__Exercise objective__
Entries follow. Give back exactly the lines starting at the one containing "(** * SpinlockSpec: mutual" and ending at the one containing "word_range : forall a, word_of s a <> 0 ->", and no other lines.

+---+

(* ===== verification/SpinlockSpec.v ===== *)
(** * SpinlockSpec: mutual exclusion and IRQL discipline

    The spin-lock calls of any number of threads, interleaved in any order,
    against a history of who holds what.  [lockmode] is the abstract view of a
    lock; the representation invariant [words_ok] says how the reader-writer
    locks share the table. *)

From S2P Require Import Prelude Spinlock.

(** ** What the system's locks promise *)

Inductive Mode := Free | Exclusive | Shared (others : nat).

Class SRWLOCK_Laws `{SRWLOCK_API} := {
  mode : SRWLOCK -> Mode;
  mode_init : mode srw_init = Free;
  mode_unused : forall l, srw_unused l = true <-> mode l = Free;
  mode_free : forall l, mode l = Free -> is_Some (AcquireSRWLockExclusive l);
  mode_acquire : forall l l', AcquireSRWLockExclusive l = Some l' ->
    mode l = Free /\ mode l' = Exclusive;
  mode_acquire_shared : forall l l', AcquireSRWLockShared l = Some l' ->
    match mode l with
    | Free => mode l' = Shared 0
    | Shared n => mode l' = Shared (S n)
    | Exclusive => False
    end;
  mode_release : forall l, mode l = Exclusive -> mode (ReleaseSRWLockExclusive l) = Free;
  mode_release_shared : forall l n, mode l = Shared n ->
    mode (ReleaseSRWLockShared l) = match n with O => Free | S n => Shared n end
}.

Section spec.
Context `{SRWLOCK_Laws}.

(** ** The representation of the reader-writer locks *)

Record words_ok (s : state) : Prop := {
  count_ok : 1 <= lockcount s <= 4096 * 4096;
  word_range : forall a, word_of s a <> 0 ->
    1 <= word_of s a < lockcount s /\ word_of s a / maxv ∈ rows s;
  word_inj : forall a b, word_of s a <> 0 -> word_of s a = word_of s b -> a = b;
  table_fresh : forall i, lockcount s <= i -> table s !! i = None
}.

Inductive lock := Spin (a : Z) | Rw (a : Z).

#[local] Instance lock_eq_dec : EqDecision lock.
Proof. solve_decision. Defined.

Definition lockmode (s : state) (l : lock) : Mode :=
  match l with
  | Spin a => mode (spin_of s a)
  | Rw a => if word_of s a =? 0 then Free else mode (lock_at s (word_of s a))
  end.

Lemma words_ok_ext s s' :
  words s' = words s -> lockcount s' = lockcount s -> rows s' = rows s ->
  (forall i, lockcount s <= i -> table s' !! i = table s !! i) ->
  words_ok s -> words_ok s'.
Proof.
  intros Ew Ec Er Et [A B C D]. unfold word_of in *.
  split; unfold word_of; rewrite ?Ew, ?Ec, ?Er; auto. intros i Hi. by rewrite Et, D.
Qed.

(** ** The building blocks *)

Lemma KfRaiseIrql_inv t n s old s' :
  KfRaiseIrql t n s = Ok (Some (old, s')) ->
  old = DdkCurrentIrql t s /\ old <= n /\ s' = set_irqls <[t := n]> s.
Proof. unfold KfRaiseIrql, KeGetCurrentIrql. intros E. winv. split; [done |]. split; [lia | done]. Qed.

Lemma KeLowerIrql_inv t n s u s' :
  KeLowerIrql t n s = Ok (Some (u, s')) ->
  n <= DdkCurrentIrql t s /\ s' = set_irqls <[t := n]> s.
Proof. unfold KeLowerIrql, KeGetCurrentIrql. intros E. winv. split; [lia | done]. Qed.

Lemma AcquireSpinLock_inv t a n s old s' :
  AcquireSpinLock t a n s = Ok (Some (old, s')) ->
  exists l, AcquireSRWLockExclusive (spin_of s a) = Some l /\ old = DdkCurrentIrql t s /\ old <= n /\
    s' = set_spins <[a := l]> (set_irqls <[t := n]> s).
Proof.
  unfold AcquireSpinLock, KeRaiseIrql. intros E. winv.
  match goal with H : KfRaiseIrql _ _ _ = _ |- _ => apply KfRaiseIrql_inv in H as (-> & Hle & ->) end.
  eauto.
Qed.

Lemma KeReleaseSpinLock_inv t a n s u s' :
  KeReleaseSpinLock t a n s = Ok (Some (u, s')) ->
  DISPATCH_LEVEL <= DdkCurrentIrql t s /\ n <= DdkCurrentIrql t s /\
  s' = set_irqls <[t := n]> (set_spins <[a := ReleaseSRWLockExclusive (spin_of s a)]> s).
Proof.
  unfold KeReleaseSpinLock, KeGetCurrentIrql. intros E. winv.
  apply KeLowerIrql_inv in E as [Hle ->]. split; [lia |]. done.
Qed.

(** A call that finds a reader-writer lock leaves every lock as it is. *)
Lemma GetSRWLock_inv a s i s' :
  words_ok s -> GetSRWLock a s = Ok (Some (i, s')) ->
  words_ok s' /\ word_of s' a = i /\ i <> 0 /\ irqls s' = irqls s /\ spins s' = spins s /\
  handles s' = handles s /\ (forall l, lockmode s' l = lockmode s l).
Proof.
  intros Hok E. unfold GetSRWLock in E. winv.
  match goal with H : context [alloc_index] |- _ => rename H into E1 end.
  destruct (Z.eqb_spec (word_of s a) 0) as [E0 | E0]; [| winv; auto 10].
  unfold alloc_index in E1. winv. pose proof Hok as [Hc Hr Hinj Ht].
  assert (lockcount s / maxv < 4096) as Hlt by lia.
  assert (lockcount s + 1 <= 4096 * 4096) as Hle by (unfold maxv in *; Z.div_mod_to_equations; lia).
  assert (forall b, word_of (mkState (irqls s) (spins s) (handles s) (<[a:=lockcount s]> (words s))
    (u32 (lockcount s + 1)) ({[lockcount s / maxv]} ∪ rows s) (table s)) b =
    if decide (b = a) then lockcount s else word_of s b) as Hw.
  { intros b. unfold word_of. simpl. destruct (decide (b = a)) as [-> |];
      [by rewrite lookup_insert_eq | by rewrite lookup_insert_ne]. }
  split; [| split; [| split; [| split; [done | split; [done | split; [done |]]]]]].
  - split; simpl.
    + rewrite u32_id by lia. lia.
    + intros b. rewrite Hw, u32_id by lia. destruct (decide (b = a)) as [-> |].
      * intros _. split; [lia | set_solver].
      * intros Hb. destruct (Hr b Hb). split; [lia | set_solver].
    + intros b c. rewrite !Hw. destruct (decide (b = a)) as [-> |], (decide (c = a)) as [-> |]; auto.
      * intros _ E. pose proof (Hr c). lia.
      * intros Hb E. pose proof (Hr b). lia.
    + intros i Hi. rewrite u32_id in Hi by lia. apply Ht. lia.
  - rewrite Hw. by rewrite decide_True.
  - lia.
  - intros [b | b]; [done |]. simpl. rewrite Hw. destruct (decide (b = a)) as [-> |]; [| done].
    replace (lockcount s =? 0) with false by lia. rewrite E0. simpl.
    unfold lock_at. simpl. rewrite Ht by lia. apply mode_init.
Qed.

Lemma lockmode_irqls f s l : lockmode (set_irqls f s) l = lockmode s l.
Proof. by destruct l. Qed.

Lemma lockmode_handles f s l : lockmode (set_handles f s) l = lockmode s l.
Proof. by destruct l. Qed.

Lemma lockmode_spins a l s x :
  lockmode (set_spins <[a := l]> s) x = if decide (x = Spin a) then mode l else lockmode s x.
Proof.
  destruct x as [b | b].
  - simpl. unfold spin_of. simpl. destruct (decide (Spin b = Spin a)) as [[= ->] | Hne].
    + by rewrite lookup_insert_eq.
    + rewrite lookup_insert_ne; [done | congruence].
  - by destruct (decide (Rw b = Spin a)).
Qed.

Lemma lockmode_table a l s x :
  words_ok s -> word_of s a <> 0 ->
  lockmode (set_table <[word_of s a := l]> s) x = if decide (x = Rw a) then mode l else lockmode s x.
Proof.
  intros Hok Ha. destruct x as [b | b]; [by destruct (decide (Spin b = Rw a)) |]. simpl.
  unfold lock_at. simpl. change (word_of (set_table ?f s)) with (word_of s).
  destruct (decide (Rw b = Rw a)) as [[= ->] | Hne].
  - replace (word_of s a =? 0) with false by lia. by rewrite lookup_insert_eq.
  - destruct (Z.eqb_spec (word_of s b) 0); [done |]. rewrite lookup_insert_ne; [done |].
    intros E. apply Hne. f_equal. symmetry. by eapply word_inj.
Qed.

Lemma words_ok_irqls f s : words_ok s -> words_ok (set_irqls f s).
Proof. by apply words_ok_ext. Qed.
Lemma words_ok_spins f s : words_ok s -> words_ok (set_spins f s).
Proof. by apply words_ok_ext. Qed.
Lemma words_ok_handles f s : words_ok s -> words_ok (set_handles f s).
Proof. by apply words_ok_ext. Qed.
Lemma words_ok_table a l s : words_ok s -> word_of s a <> 0 ->
  words_ok (set_table <[word_of s a := l]> s).
Proof.
  intros Hok Ha. apply (words_ok_ext s); [done | done | done | | done].
  intros i Hi. simpl. rewrite lookup_insert_ne; [done |]. destruct (word_range s Hok a Ha). lia.
Qed.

+---+

__Output for this task__
(** * SpinlockSpec: mutual exclusion and IRQL discipline

    The spin-lock calls of any number of threads, interleaved in any order,
    against a history of who holds what.  [lockmode] is the abstract view of a
    lock; the representation invariant [words_ok] says how the reader-writer
    locks share the table. *)

From S2P Require Import Prelude Spinlock.

(** ** What the system's locks promise *)

Inductive Mode := Free | Exclusive | Shared (others : nat).

Class SRWLOCK_Laws `{SRWLOCK_API} := {
  mode : SRWLOCK -> Mode;
  mode_init : mode srw_init = Free;
  mode_unused : forall l, srw_unused l = true <-> mode l = Free;
  mode_free : forall l, mode l = Free -> is_Some (AcquireSRWLockExclusive l);
  mode_acquire : forall l l', AcquireSRWLockExclusive l = Some l' ->
    mode l = Free /\ mode l' = Exclusive;
  mode_acquire_shared : forall l l', AcquireSRWLockShared l = Some l' ->
    match mode l with
    | Free => mode l' = Shared 0
    | Shared n => mode l' = Shared (S n)
    | Exclusive => False
    end;
  mode_release : forall l, mode l = Exclusive -> mode (ReleaseSRWLockExclusive l) = Free;
  mode_release_shared : forall l n, mode l = Shared n ->
    mode (ReleaseSRWLockShared l) = match n with O => Free | S n => Shared n end
}.

Section spec.
Context `{SRWLOCK_Laws}.

(** ** The representation of the reader-writer locks *)

Record words_ok (s : state) : Prop := {
  count_ok : 1 <= lockcount s <= 4096 * 4096;
  word_range : forall a, word_of s a <> 0 ->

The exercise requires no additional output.